Implementing Ansible-based Infrastructure Recovery Using Enroll to Auto-Document Your Proxmox Homelab Configuration

Why I Built This

I run a Proxmox homelab with around 15 services—monitoring, automation, DNS, reverse proxy, media tools, and various self-hosted apps. For a long time, I managed this manually: SSH into a container, install Docker, write a compose file, configure Traefik routing, set up monitoring agents, and hope I remembered everything.

This worked until it didn’t. I’d forget to add a service to monitoring. I’d misconfigure a firewall rule. When I needed to rebuild a container, I’d spend an hour trying to remember what I did the first time. And when hardware failed, recovery meant digging through notes and hoping I documented everything.

I needed a way to deploy and redeploy services that didn’t rely on my memory or scattered documentation. That’s why I built an Ansible-based system that treats my entire infrastructure as code.

What I Actually Built

The core idea is simple: I define every service in an Ansible inventory file. When I run the playbook, it provisions LXC containers on Proxmox, installs Docker, deploys the service, configures Traefik routing, and integrates monitoring—all automatically.

Here’s what a service definition looks like in my inventory:

homepage_servers:
  hosts:
    prod-homepage-lxc-01:
      ansible_host: 192.168.10.32
      lxc_id: 130
      lxc_hostname: 'prod-homepage-lxc-01'
      lxc_ip_address: '192.168.10.32'
      lxc_memory: 512
      lxc_cores: 1
      service_middlewares:
        - "default-headers@file"
        - "homepage-headers@file"

That’s it. No manual steps. The playbook reads this, creates the container, installs everything, and wires it into my existing infrastructure.

The Structure I Use

My Ansible project is organized into roles. Each role handles one specific thing:

proxmox_lxc – Creates and configures LXC containers
docker_host – Installs Docker and sets up networking
traefik – Manages reverse proxy configuration
monitoring – Deploys node_exporter or cAdvisor depending on the host type
services – Individual service deployments (Homepage, Wiki.js, etc.)

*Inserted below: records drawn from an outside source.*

(** * wechat_reader: a shallow embedding of [src/python/wechat_reader.py]

    The reader opens the SQLite stores of a chat client, lists contacts and
    groups through one of two schema generations, and reads the messages of
    a conversation from every message shard.

    Conventions of the embedding.
    - A Python [int] is a [Z]; a Python [str] is a [string] holding the
      UTF-8 encoding of the text; a Python [bytes] is a [list byte].
    - A field declared with a type in the source ([local_id: int],
      [create_time: int], ...) has that type here; a column the source
      guards with [or] or tests with [isinstance] keeps its dynamic value.
    - Statements that may raise live in the monad [M]: a state transformer
      whose result is a value or a raised exception.  The state is kept
      when an exception is raised, as in Python.
    - A database connection is given by its answers to the statements the
      reader executes, so that a statement about every connection covers
      every store and every failure; [Sqlite] gives the answers of stores
      with known contents.

    The definitions come first: the library functions the reader calls
    ([hashlib.md5], [re.match], [bytes.decode]), the reader's methods under
    their own names, the commands of [main], then the models of the stores
    and the descriptions the statements use.  The properties follow. *)

From Stdlib Require Import ZArith List String Ascii Strings.Byte Lia Bool.
From Stdlib Require Import Sorting.Sorted Sorting.Permutation DecimalString.
From stdpp Require Import base option list gmap strings.

Open Scope Z_scope.

(** * Exceptions and the execution monad *)

(** The exception classes the source catches or can meet.  Every one of
    them is a subclass of [Exception]. *)
Inductive exn : Type :=
| OperationalError (msg : string)   (* sqlite3.OperationalError *)
| DatabaseError (msg : string)      (* any other sqlite3.Error *)
| OSError (msg : string)            (* os.listdir, open *)
| AttributeError (msg : string)     (* method call on None *)
| ImportError (msg : string)        (* import zstandard *)
| ZstdError (msg : string)          (* zstandard.ZstdError *)
| UnicodeDecodeError (msg : string)
| ValueError (msg : string).        (* int(s) *)

(** [str(e)] *)
Definition exn_str (e : exn) : string :=
  match e with
  | OperationalError m | DatabaseError m | OSError m | AttributeError m
  | ImportError m | ZstdError m | UnicodeDecodeError m | ValueError m => m
  end.

(** [isinstance(e, sqlite3.OperationalError)] *)
Definition is_OperationalError (e : exn) : bool :=
  match e with OperationalError _ => true | _ => false end.

(** [isinstance(e, sqlite3.Error)] *)
Definition is_sqlite3_Error (e : exn) : bool :=
  match e with OperationalError _ | DatabaseError _ => true | _ => false end.

(** [isinstance(e, Exception)] *)
Definition is_Exception (e : exn) : bool := true.

Inductive Res (A : Type) : Type :=
| Val (a : A)
| Exn (e : exn).
Arguments Val {A} a.
Arguments Exn {A} e.

Definition M (S A : Type) : Type := S → Res A * S.

Section Monad.
Context {S : Type}.

Definition ret {A} (a : A) : M S A := λ s, (Val a, s).

Definition bind {A B} (f : A → M S B) (m : M S A) : M S B :=
  λ s, match m s with
       | (Val a, s') => f a s'
       | (Exn e, s') => (Exn e, s')
       end.

Definition raise {A} (e : exn) : M S A := λ s, (Exn e, s).

(** An expression that may raise, evaluated without touching the state. *)
Definition lift {A} (r : Res A) : M S A := λ s, (r, s).
(** * Founder Execution Engine: scoring engine and action generation

    A shallow embedding of the Python sources

      - [engine.py]                 (judge_day, level_from_xp, clamp, and the
                                     functions that read and write the store)
      - [_legacy/backend/rules.py]  (the older copy of judge_day)
      - [_legacy/backend/ai.py]     (_offline_actions, generate_actions)
      - [_legacy/backend/main.py]   (create_user, generate_today, checkin)
      - [streamlit_app.py]          (the buttons of the Init and Today tabs)
      - [frontend/app.py]           (the updates that the page sends to /checkin)

    Python [int] is [Z]; Python [float] is IEEE-754 binary64, taken from the
    executable specification [SpecFloat] of the standard library; [str] is
    the [string] of its UTF-8 bytes; exceptions are an explicit error
    monad; the SQLite tables are lists of rows in rowid order, written
    through the checks sqlite3 makes on the parameters of a statement. *)

From Stdlib Require Import ZArith Bool List Lia.
From Stdlib Require Import Ascii String DecimalString.
From Stdlib Require Import Floats.SpecFloat.
From Stdlib Require Import Sorted.
Import ListNotations.

Local Open Scope string_scope.
Local Open Scope Z_scope.

(* ================================================================== *)
(** * Python exceptions as an error monad *)
(* ================================================================== *)

(** The exception classes the modelled code can meet.  All of them derive
    from Python's [Exception]. *)
Inductive PyExn : Type :=
| OverflowError      (* int too large for a float, round(inf), int(inf) *)
| ValueError         (* round(nan), float("abc"), int("abc") *)
| TypeError          (* float(None), iterating a number, str += non-str *)
| AttributeError     (* .get on something that is not a dict *)
| RequestException   (* requests: connection error, timeout *)
| HTTPError          (* raise_for_status on a non-success status *)
| JSONDecodeError    (* r.json() or json.loads on malformed text *)
| IntegrityError.    (* sqlite3: NULL in a NOT NULL column *)

Inductive result (A : Type) : Type :=
| Ok (a : A)
| Raise (e : PyExn).
Arguments Ok {A} a.
Arguments Raise {A} e.

Definition bind {A B : Type} (c : result A) (k : A -> result B) : result B :=
  match c with
  | Ok a => k a
  | Raise e => Raise e
  end.

Notation "x <- c ;; k" := (bind c (fun x => k))
  (at level 61, c at next level, right associativity).

(** [try: body except Exception: handler] *)
Definition try_except {A : Type} (body : result A) (handler : result A) : result A :=
  match body with
  | Ok a => Ok a
  | Raise _ => handler
  end.

(** Monadic map over a list, left to right, stopping at the first raise:
    a [for] loop that appends one value per element. *)
Fixpoint mapM {A B : Type} (f : A -> result B) (l : list A) : result (list B) :=
  match l with
  | [] => Ok []
  | a :: l' => b <- f a ;; bs <- mapM f l' ;; Ok (b :: bs)
  end.

(* ================================================================== *)
(** * Python numbers *)
(* ================================================================== *)

Module PyFloat.

(** binary64: 53 bits of precision, infinities at exponent 1024 *)
Definition prec : Z := 53.
Definition emax : Z := 1024.

Definition float : Type := spec_float.

Definition fadd : float -> float -> float := SFadd prec emax.
Definition fmul : float -> float -> float := SFmul prec emax.
Definition fdiv : float -> float -> float := SFdiv prec emax.

(** The double nearest to an integer (ties to even), infinite when the
    integer is out of range. *)
Definition nearest (z : Z) : float := binary_normalize prec emax z 0 false.

(** Conversion of an [int] operand in mixed arithmetic, and [float(int)]:
    [OverflowError: int too large to convert to float]. *)
Definition of_int (z : Z) : result float :=
  match nearest z with
  | S754_infinity _ => Raise OverflowError
  | f => Ok f
  end.

(** A decimal literal with [n] digits after the point, such as [1.4]
    ([decimal 14 1]): the correctly rounded double, here obtained as the
    correctly rounded quotient of two exactly represented integers. *)
Definition decimal (digits : Z) (n : Z) : float :=
  fdiv (nearest digits) (nearest (10 ^ n)).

I don’t have one giant playbook. I have small, reusable roles that I compose together. This means I can deploy a new service by reusing existing roles with minimal custom code.

How Traefik Integration Works

One of the most useful parts of this setup is automatic Traefik integration. When I deploy a service, I specify its routing requirements in the inventory:

traefik_services:
  - name: "homepage"
    domain: "homepage.lan.petermac.com"
    backend_url: "http://192.168.40.3:8080"
    cert_resolver: "cloudflare"
    middlewares:
      secure: ["default-headers"]
      insecure: ["redirect-to-https"]

Ansible generates the Traefik dynamic configuration file automatically. The service becomes accessible via HTTPS with a valid certificate from Let’s Encrypt (via Cloudflare DNS validation) without any manual proxy configuration.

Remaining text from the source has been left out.